Thursday 29 August 2013

$106,000 parking fines


$106,000 parking fines, The single mom settled to pay just $4,500 of the money owed after her ex-boyfriend gives her about $1,600 for a down payment.

A Chicago woman who racked up nearly $106,000 in parking fines settled with the city to pay a fraction of the fees owed — and her boyfriend, who allegedly ditched her car in an inaccessible lot, was ordered to foot part of the bill.

Jennifer Fitzgerald became the city’s biggest parking ticket scofflaw when a car registered under her name was ticketed a whopping 678 times over three years after it was dumped at an O’Hare International Airport parking lot in Nov. 2009.

The mother of one has refused to pay the fines and claimed her ex-boyfriend, Brandon Preveau, took the spare keys and abandoned the 1999 Chevrolet Monte Carlo in an employee lot that she could not access, the Chicago Tribune reported.
After a months-long fight, Fitzgerald agreed to pay the city just $4,500 of the parking fines in monthly installments after Preveau gives her $1,600 for the down payment.

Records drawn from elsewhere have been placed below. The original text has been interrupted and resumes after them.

(* ===== verification/Startup.v ===== *)
(** The start of the operator (cmd/vnode/main.go) and the watches of its three
    controllers (the [SetupWithManager] methods).

    [main] is a straight line of calls to controller-runtime, each of which ends
    the process when it fails.  How the framework replies is a parameter, and so
    is how it turns a watch event into requests; the laws are those its
    documentation states. *)

From S2P Require Import Prelude GoProg Model Kube Libs ApiServer NodeRepo NodeStore PoolReconciler.
From S2P Require Import Config System Statuses Concurrent.

(** ** What a controller watches *)

Inductive pool_event : Type :=
| PoolCreated (o : VNodePoolCR)
| PoolDeleted (o : VNodePoolCR)
| PoolUpdated (old new : VNodePoolCR)
| PoolGeneric (o : VNodePoolCR).

Inductive cluster_event : Type :=
| OnPool (e : pool_event)
| OnVNode (e : watch_event).

Record WatchSpec : Type := mkWatchSpec {
  ws_Kind : string;
  ws_Map : option VNodeCR -> list (string * string);
  ws_Predicate : watch_event -> bool
}.

(** What [NewControllerManagedBy(mgr)] collects until [Complete]. *)
Record ControllerSpec : Type := mkControllerSpec {
  cs_Named : option string;
  cs_For : string;
  cs_ForPredicates : list (pool_event -> bool);
  cs_Watches : list WatchSpec;
  cs_Reconcile : string -> string -> go (Z * option error)
}.

(** ** The calls of [main] *)
Record ManagerOptions : Type := mkManagerOptions {
  mo_MetricsBindAddress : string;
  mo_HealthProbeBindAddress : string;
  mo_LeaderElection : bool;
  mo_LeaderElectionID : string
}.

Inductive startup_call : Type :=
| AddToScheme (group version : string) (types : list string)
| GetConfigOrDie
| NewManager (opts : ManagerOptions)
| NewForConfig
| Complete (c : ControllerSpec)
| AddHealthzCheck (name : string)
| AddReadyzCheck (name : string)
| Start.

(** How the process ends: [os.Exit(1)], a panic of [utilruntime.Must], or the
    return of [main]. *)
Inductive outcome : Type :=
| Exit (code : Z)
| Panicked.

(** What the framework replies to a call after the calls made before. *)
Definition replies : Type := list startup_call -> startup_call -> option error.

(** ** controller-runtime *)
Class Runtime : Type := {
  generation : VNodePoolCR -> Z;
  GenerationChangedPredicate : pool_event -> bool;
  (** The name of a controller, given or from the kind it is for. *)
  controllerName : option string -> string -> string;
  (** The requests an event puts into the queue of a controller. *)
  enqueued : ControllerSpec -> cluster_event -> list (string * string)
}.

Definition pool_subject (e : pool_event) : VNodePoolCR :=
  match e with PoolCreated o | PoolDeleted o | PoolUpdated _ o | PoolGeneric o => o end.
Definition vnode_subject (e : watch_event) : option VNodeCR :=
  match e with CreateEvent o | DeleteEvent o | UpdateEvent _ o | GenericEvent o => o end.
Definition request_of (m : ObjectMeta) : string * string := (om_Namespace m, om_Name m).

Class RuntimeLaws `{Runtime} : Prop := {
  (** Only updates that keep the generation are dropped. *)
  generation_predicate : forall e, GenerationChangedPredicate e =
    match e with
    | PoolUpdated old new => negb (bool_decide (generation old = generation new))
    | _ => true
    end;
  name_given : forall n k, controllerName (Some n) k = n;
  name_VNodePool : controllerName None "VNodePool" = "vnodepool";
  name_VNode : controllerName None "VNode" = "vnode";
  (** [For] enqueues the object of an event that passes the predicates,
      [Watches] what the map function makes of it. *)
  enqueued_pool : forall c e, enqueued c (OnPool e) =
    if bool_decide (cs_For c = "VNodePool") && forallb (fun p => p e) (cs_ForPredicates c)
    then [request_of (pc_Meta (pool_subject e))] else [];
  enqueued_vnode : forall c e, enqueued c (OnVNode e) =
    (if bool_decide (cs_For c = "VNode")
     then from_option (fun o => [request_of (nd_Meta o)]) [] (vnode_subject e) else []) ++
    flat_map (fun w => if bool_decide (ws_Kind w = "VNode") && ws_Predicate w e
                       then ws_Map w (vnode_subject e) else []) (cs_Watches c)
}.

Section Startup.
Context `{L : KubeLibs} `{R : Runtime}.

(** ** The controllers *)
Definition vnodePoolPredicates : pool_event -> bool := GenerationChangedPredicate.

Definition poolReconciler_SetupWithManager : ControllerSpec :=
  mkControllerSpec None "VNodePool" [vnodePoolPredicates]
    [mkWatchSpec "VNode" vnodeToPool vnodePhaseChangedPredicate] poolReconciler.

Definition vnodeReconciler_SetupWithManager : ControllerSpec :=
  mkControllerSpec None "VNode" [] [] vnodeReconciler.

Definition podSyncReconciler_SetupWithManager (cfg : Config) : ControllerSpec :=
  mkControllerSpec (Some "vnodepool-podsync") "VNodePool" [] [] (podSyncReconciler cfg).

(** ** The scheme (api/v1alpha1 and the [init] of main.go) *)
Definition GroupVersion : string * string := ("vnode.kroderdev.io", "v1alpha1").
(** [SchemeBuilder.Register] in vnode_types.go and vnodepool_types.go. *)
Definition SchemeBuilder : list string := ["VNode"; "VNodeList"] ++ ["VNodePool"; "VNodePoolList"].
(** The second [AddToScheme] is the one of this repository. *)
Definition init_calls : list startup_call :=
  [AddToScheme "" "v1" []; AddToScheme GroupVersion.1 GroupVersion.2 SchemeBuilder].

(** ** main *)
Definition main_calls (cfg : Config) : list startup_call :=
  [GetConfigOrDie;
   NewManager (mkManagerOptions (cf_MetricsAddr cfg) (cf_HealthProbeAddr cfg)
                 (cf_LeaderElection cfg) (cf_LeaderElectionID cfg));
   NewForConfig;
   Complete poolReconciler_SetupWithManager;
   Complete vnodeReconciler_SetupWithManager;
   Complete (podSyncReconciler_SetupWithManager cfg);
   AddHealthzCheck "healthz";
   AddReadyzCheck "readyz";
   Start].

(** Calls in order up to the first that fails; the calls made, and whether all
    succeeded. *)
Fixpoint perform (reply : replies) (made cs : list startup_call) : list startup_call * bool :=
  match cs with
  | [] => (made, true)
  | c :: cs' => match reply made c with
               | None => perform reply (made ++ [c]) cs'
               | Some _ => (made ++ [c], false)
               end
  end.

Definition main (env : gmap string string) (reply : replies) : list startup_call * outcome :=
  match perform reply [] init_calls with
  | (made, false) => (made, Panicked)
  | (made, true) =>
      let cfg := Default env in
      match ValidateConfig cfg with
      | Some _ => (made, Exit 1)
      | None => match perform reply made (main_calls cfg) with
               | (made', true) => (made', Exit 0)
               | (made', false) => (made', Exit 1)
               end
      end
  end.

(** ** How the process ends *)

(** Every call of [cs], made in order after [made], succeeds. *)
Definition all_succeed (reply : replies) (made cs : list startup_call) : Prop :=
  forall pre c post, cs = pre ++ c :: post -> reply (made ++ pre) c = None.

Lemma all_succeed_nil reply made : all_succeed reply made [].
Proof. by intros [|d pre] c post E. Qed.

Lemma all_succeed_cons reply made c cs :
  all_succeed reply made (c :: cs) <->
  reply made c = None /\ all_succeed reply (made ++ [c]) cs.
Proof.
  split.
  - intros Hs. split.
    + generalize (Hs [] c cs eq_refl). by rewrite app_nil_r.
    + intros pre d post ->. rewrite <- app_assoc. by apply (Hs (c :: pre) d post).
  - intros [Hc Hs] [|c' pre] d post E; injection E as <- E.
    + by rewrite app_nil_r.
    + generalize (Hs pre d post E). by rewrite <- app_assoc.
Qed.

Lemma perform_cases reply cs : forall made,
  (perform reply made cs = (made ++ cs, true) /\ all_succeed reply made cs) \/
  exists pre c post e, cs = pre ++ c :: post /\ all_succeed reply made pre /\
    reply (made ++ pre) c = Some e /\ perform reply made cs = (made ++ pre ++ [c], false).
Proof.
  induction cs as [|c cs IH]; intros made; simpl.
  - left. rewrite app_nil_r. split; [done|]. apply all_succeed_nil.
  - destruct (reply made c) as [e|] eqn:Ec.
    + right. exists [], c, cs, e. rewrite app_nil_r. split_and!; try done. apply all_succeed_nil.
    + destruct (IH (made ++ [c])) as [[-> Hs]|(pre & d & post & e & -> & Hs & Hd & ->)].
      * left. rewrite <- app_assoc. split; [done|]. by apply all_succeed_cons.
      * right. exists (c :: pre), d, post, e. rewrite <- app_assoc in Hd |- *.
        split_and!; try done. by apply all_succeed_cons.
Qed.

Lemma all_succeed_app reply made cs cs' :
  all_succeed reply made cs -> all_succeed reply (made ++ cs) cs' ->
  all_succeed reply made (cs ++ cs').
Proof.
  revert made. induction cs as [|c cs IH]; intros made; simpl.
  - by rewrite app_nil_r.
  - rewrite !all_succeed_cons. intros [Hc Hs] Hs'. split; [done|]. apply IH; [done|].
    by rewrite <- app_assoc.
Qed.

(** All the calls of a start. *)
Definition startup_script (env : gmap string string) : list startup_call :=
  init_calls ++ main_calls (Default env).

Lemma main_cases env reply :
  (main env reply = (startup_script env, Exit 0) /\ all_succeed reply [] (startup_script env)) \/
  exists pre c post e, startup_script env = pre ++ c :: post /\ all_succeed reply [] pre /\
    reply pre c = Some e /\
    main env reply = (pre ++ [c], if c is AddToScheme _ _ _ then Panicked else Exit 1).
Proof.
  unfold main, startup_script. rewrite Default_valid.
  destruct (perform_cases reply init_calls []) as [[-> Hs]|(pre & c & post & e & E & Hs & Hc & ->)].
  - destruct (perform_cases reply (main_calls (Default env)) ([] ++ init_calls))
      as [[-> Hs']|(pre & c & post & e & E & Hs' & Hc & ->)].
    + left. split; [done|]. by apply all_succeed_app.
    + right. exists (init_calls ++ pre), c, post, e. rewrite E, <- !app_assoc.
      split; [done|]. split; [by apply all_succeed_app|]. split; [done|]. simpl. do 3 f_equal.
      assert (Hin : c ∈ main_calls (Default env)) by (rewrite E; set_solver).
      clear -Hin. destruct c; try done. unfold main_calls in Hin. set_solver.
  - right. exists pre, c, (post ++ main_calls (Default env)), e.
    rewrite E, <- app_assoc. split_and!; try done. simpl. f_equal.
    assert (Hin : c ∈ init_calls) by (rewrite E; set_solver).
    clear -Hin. destruct c; try done; unfold init_calls in Hin; set_solver.
Qed.

(** ** A start without faults *)
Context `{RL : !RuntimeLaws}.

Definition controller_name (c : ControllerSpec) : string := controllerName (cs_Named c) (cs_For c).
Definition completed (made : list startup_call) : list ControllerSpec :=
  omap (fun c => if c is Complete s then Some s else None) made.
Definition registered (made : list startup_call) : list string :=
  mjoin ((fun c => if c is AddToScheme _ _ types then types else []) <$> made).

(** [Complete] refuses a name that is taken and types the scheme does not know. *)
Definition acceptable (made : list startup_call) (c : startup_call) : Prop :=
  match c with
  | Complete s => controller_name s ∉ controller_name <$> completed made /\
      cs_For s ∈ registered made /\
      Forall (fun w => ws_Kind w ∈ registered made) (cs_Watches s)
  | _ => True
  end.
Definition works (reply : replies) : Prop :=
  forall made c, acceptable made c -> reply made c = None.

Lemma script_names env : controller_name <$> completed (startup_script env)
  = ["vnodepool"; "vnode"; "vnodepool-podsync"].
Proof.
  cbn. unfold controller_name. cbn. by rewrite name_VNodePool, name_VNode, name_given.
Qed.

Lemma script_succeeds env reply : works reply -> all_succeed reply [] (startup_script env).
Proof.
  intros W. unfold startup_script, init_calls, main_calls. simpl.
  rewrite !all_succeed_cons. split_and!; try (apply W; exact I); try apply all_succeed_nil;
    apply W; unfold acceptable, controller_name; cbn;
    rewrite ?name_VNodePool, ?name_VNode, ?name_given; split_and!;
    repeat constructor; set_solver.
Qed.

Lemma main_works env reply : works reply -> main env reply = (startup_script env, Exit 0).
Proof.
  intros W.
  destruct (main_cases env reply) as [[-> _]|(pre & c & post & e & E & Hs & Hc & ->)]; [done|].
  generalize (script_succeeds env reply W pre c post E). simpl. congruence.
Qed.


(** The requests an event leads to, with the controller that handles them. *)
Definition wakes (made : list startup_call) (e : cluster_event) : list (string * (string * string)) :=
  mjoin ((fun c => pair (controller_name c) <$> enqueued c e) <$> completed made).

Lemma wakes_script env e : wakes (startup_script env) e =
  (pair "vnodepool" <$> enqueued poolReconciler_SetupWithManager e) ++
  (pair "vnode" <$> enqueued vnodeReconciler_SetupWithManager e) ++
  (pair "vnodepool-podsync" <$> enqueued (podSyncReconciler_SetupWithManager (Default env)) e).
Proof.
  unfold wakes. cbn. unfold controller_name. cbn.
  rewrite name_VNodePool, name_VNode, name_given. by rewrite app_nil_r.
Qed.

End Startup.

(** ** A framework that works *)
Module Witness.

#[export] Instance runtime : Runtime := {
  generation p := sp_NodeCount (pc_Spec p);
  GenerationChangedPredicate e :=
    match e with
    | PoolUpdated old new =>
        negb (bool_decide (sp_NodeCount (pc_Spec old) = sp_NodeCount (pc_Spec new)))
    | _ => true
    end;
  controllerName n k :=
    match n with Some n => n | None => if bool_decide (k = "VNode") then "vnode" else "vnodepool" end;
  enqueued c e :=
    match e with
    | OnPool e =>
        if bool_decide (cs_For c = "VNodePool") && forallb (fun p => p e) (cs_ForPredicates c)
        then [request_of (pc_Meta (pool_subject e))] else []
    | OnVNode e =>
        (if bool_decide (cs_For c = "VNode")
         then from_option (fun o => [request_of (nd_Meta o)]) [] (vnode_subject e) else []) ++
        flat_map (fun w => if bool_decide (ws_Kind w = "VNode") && ws_Predicate w e
                           then ws_Map w (vnode_subject e) else []) (cs_Watches c)
    end
}.

Lemma runtime_laws : RuntimeLaws.
Proof. by split. Qed.

Definition sample_vnode : VNodeCR := newVNodeCR
  (mkVNode "" "vnode-pool-1" "ns" "pool" (mkTenantRef "t" "t-ns" "kc") [] NodePhaseReady
     zeroResourceList zeroResourceList []).


End Witness.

Fitzgerald has long maintained that the car — which she says Preveau bought from her uncle for $600 — should have been towed long before the city removed it from the lot in Oct. 2012.


Jennifer Fitzgerald became the city’s biggest parking ticket scofflaw after a car registered in her name was abandoned in a Chicago airport parking lot and racked up nearly $106,000 in fines.

The car had been ticketed repeatedly for multiple offenses including improperly tinted windows, not having the proper city sticker and expired plates or registration, the paper reported.

Roderick Drew, a city law department spokesman, said that the city made several efforts to settle the debt as the fines increased — but Fitzgerald failed to show up in court.

“Parties came together and worked out a reasonable resolution to this situation,” Drew told the Tribune.
“By following the terms of the settlement, at the end of this three-year period Ms. Fitzgerald will be able to resolve the debts, receive her driver’s license — which she could not have with all of these tickets hanging over her head — and she can move on with her life.”